What you are asked to do:
Only the lines from the start of the entries through the line with "(key : A -> K)." are wanted; please output them exactly.

-=-=-=-=-

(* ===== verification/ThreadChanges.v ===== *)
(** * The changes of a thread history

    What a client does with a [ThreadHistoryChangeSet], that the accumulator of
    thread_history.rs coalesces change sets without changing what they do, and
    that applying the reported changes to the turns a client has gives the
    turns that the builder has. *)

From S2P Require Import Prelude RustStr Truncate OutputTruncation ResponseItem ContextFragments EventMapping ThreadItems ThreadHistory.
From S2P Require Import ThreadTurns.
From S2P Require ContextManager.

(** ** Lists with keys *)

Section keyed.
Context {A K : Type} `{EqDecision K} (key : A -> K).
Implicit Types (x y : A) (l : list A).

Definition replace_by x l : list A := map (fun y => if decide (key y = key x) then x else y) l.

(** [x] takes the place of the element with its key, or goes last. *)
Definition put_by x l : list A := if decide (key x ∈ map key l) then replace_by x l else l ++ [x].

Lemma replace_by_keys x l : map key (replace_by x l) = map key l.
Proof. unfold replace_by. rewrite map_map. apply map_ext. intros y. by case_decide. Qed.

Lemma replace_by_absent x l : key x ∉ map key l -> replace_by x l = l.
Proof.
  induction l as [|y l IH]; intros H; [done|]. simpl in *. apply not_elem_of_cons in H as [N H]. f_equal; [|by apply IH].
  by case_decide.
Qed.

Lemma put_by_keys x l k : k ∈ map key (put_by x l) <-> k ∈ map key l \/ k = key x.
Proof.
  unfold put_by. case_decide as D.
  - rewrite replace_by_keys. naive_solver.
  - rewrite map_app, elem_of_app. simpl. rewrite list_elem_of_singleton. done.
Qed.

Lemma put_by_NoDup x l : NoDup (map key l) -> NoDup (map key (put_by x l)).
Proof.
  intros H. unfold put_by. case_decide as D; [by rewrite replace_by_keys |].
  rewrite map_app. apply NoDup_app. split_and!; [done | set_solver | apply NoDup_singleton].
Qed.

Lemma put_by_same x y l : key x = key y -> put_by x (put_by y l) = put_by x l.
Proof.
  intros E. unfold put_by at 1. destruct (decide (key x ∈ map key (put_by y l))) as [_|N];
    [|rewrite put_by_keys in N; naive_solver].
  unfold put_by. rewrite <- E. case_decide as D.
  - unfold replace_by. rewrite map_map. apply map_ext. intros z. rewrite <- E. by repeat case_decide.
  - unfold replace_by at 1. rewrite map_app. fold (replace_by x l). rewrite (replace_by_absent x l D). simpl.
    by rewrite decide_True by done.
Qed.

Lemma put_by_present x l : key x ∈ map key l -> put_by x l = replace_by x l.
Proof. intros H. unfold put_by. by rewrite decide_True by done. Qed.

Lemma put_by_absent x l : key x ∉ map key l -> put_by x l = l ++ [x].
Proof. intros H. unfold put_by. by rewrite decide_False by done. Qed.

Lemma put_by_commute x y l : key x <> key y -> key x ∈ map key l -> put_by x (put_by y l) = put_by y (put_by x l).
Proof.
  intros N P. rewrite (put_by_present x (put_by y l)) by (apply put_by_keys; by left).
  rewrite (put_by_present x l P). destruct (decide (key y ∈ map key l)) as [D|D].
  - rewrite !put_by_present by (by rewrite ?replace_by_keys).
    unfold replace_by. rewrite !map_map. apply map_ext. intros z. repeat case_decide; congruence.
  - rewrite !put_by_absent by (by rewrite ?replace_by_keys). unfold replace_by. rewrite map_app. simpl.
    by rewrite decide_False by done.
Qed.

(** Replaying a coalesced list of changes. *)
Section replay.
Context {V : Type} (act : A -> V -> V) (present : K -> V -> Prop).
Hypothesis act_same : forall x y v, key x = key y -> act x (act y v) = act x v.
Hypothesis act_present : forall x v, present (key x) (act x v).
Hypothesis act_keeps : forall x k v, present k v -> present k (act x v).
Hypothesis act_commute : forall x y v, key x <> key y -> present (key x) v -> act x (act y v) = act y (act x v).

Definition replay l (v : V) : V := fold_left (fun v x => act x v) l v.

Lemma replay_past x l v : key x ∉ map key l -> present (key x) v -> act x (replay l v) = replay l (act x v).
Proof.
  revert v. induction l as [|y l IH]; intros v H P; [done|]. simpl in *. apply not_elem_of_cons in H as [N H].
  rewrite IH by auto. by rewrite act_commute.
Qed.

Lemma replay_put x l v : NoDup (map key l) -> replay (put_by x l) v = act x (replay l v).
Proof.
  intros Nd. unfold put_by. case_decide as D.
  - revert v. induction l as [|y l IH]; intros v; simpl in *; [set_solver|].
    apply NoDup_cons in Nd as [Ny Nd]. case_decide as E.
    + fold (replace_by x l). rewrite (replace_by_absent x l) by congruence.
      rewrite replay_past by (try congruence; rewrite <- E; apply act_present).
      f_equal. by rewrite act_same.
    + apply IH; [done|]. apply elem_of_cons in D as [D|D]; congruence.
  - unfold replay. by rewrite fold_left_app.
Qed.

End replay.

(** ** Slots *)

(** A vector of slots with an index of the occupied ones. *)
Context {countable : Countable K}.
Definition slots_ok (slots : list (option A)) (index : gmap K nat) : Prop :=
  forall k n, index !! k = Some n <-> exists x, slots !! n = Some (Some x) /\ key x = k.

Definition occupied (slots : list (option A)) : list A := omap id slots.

-=-=-=-=-

Exercise result:
(* ===== verification/ThreadChanges.v ===== *)
(** * The changes of a thread history

    What a client does with a [ThreadHistoryChangeSet], that the accumulator of
    thread_history.rs coalesces change sets without changing what they do, and
    that applying the reported changes to the turns a client has gives the
    turns that the builder has. *)

From S2P Require Import Prelude RustStr Truncate OutputTruncation ResponseItem ContextFragments EventMapping ThreadItems ThreadHistory.
From S2P Require Import ThreadTurns.
From S2P Require ContextManager.

(** ** Lists with keys *)

Section keyed.
Context {A K : Type} `{EqDecision K} (key : A -> K).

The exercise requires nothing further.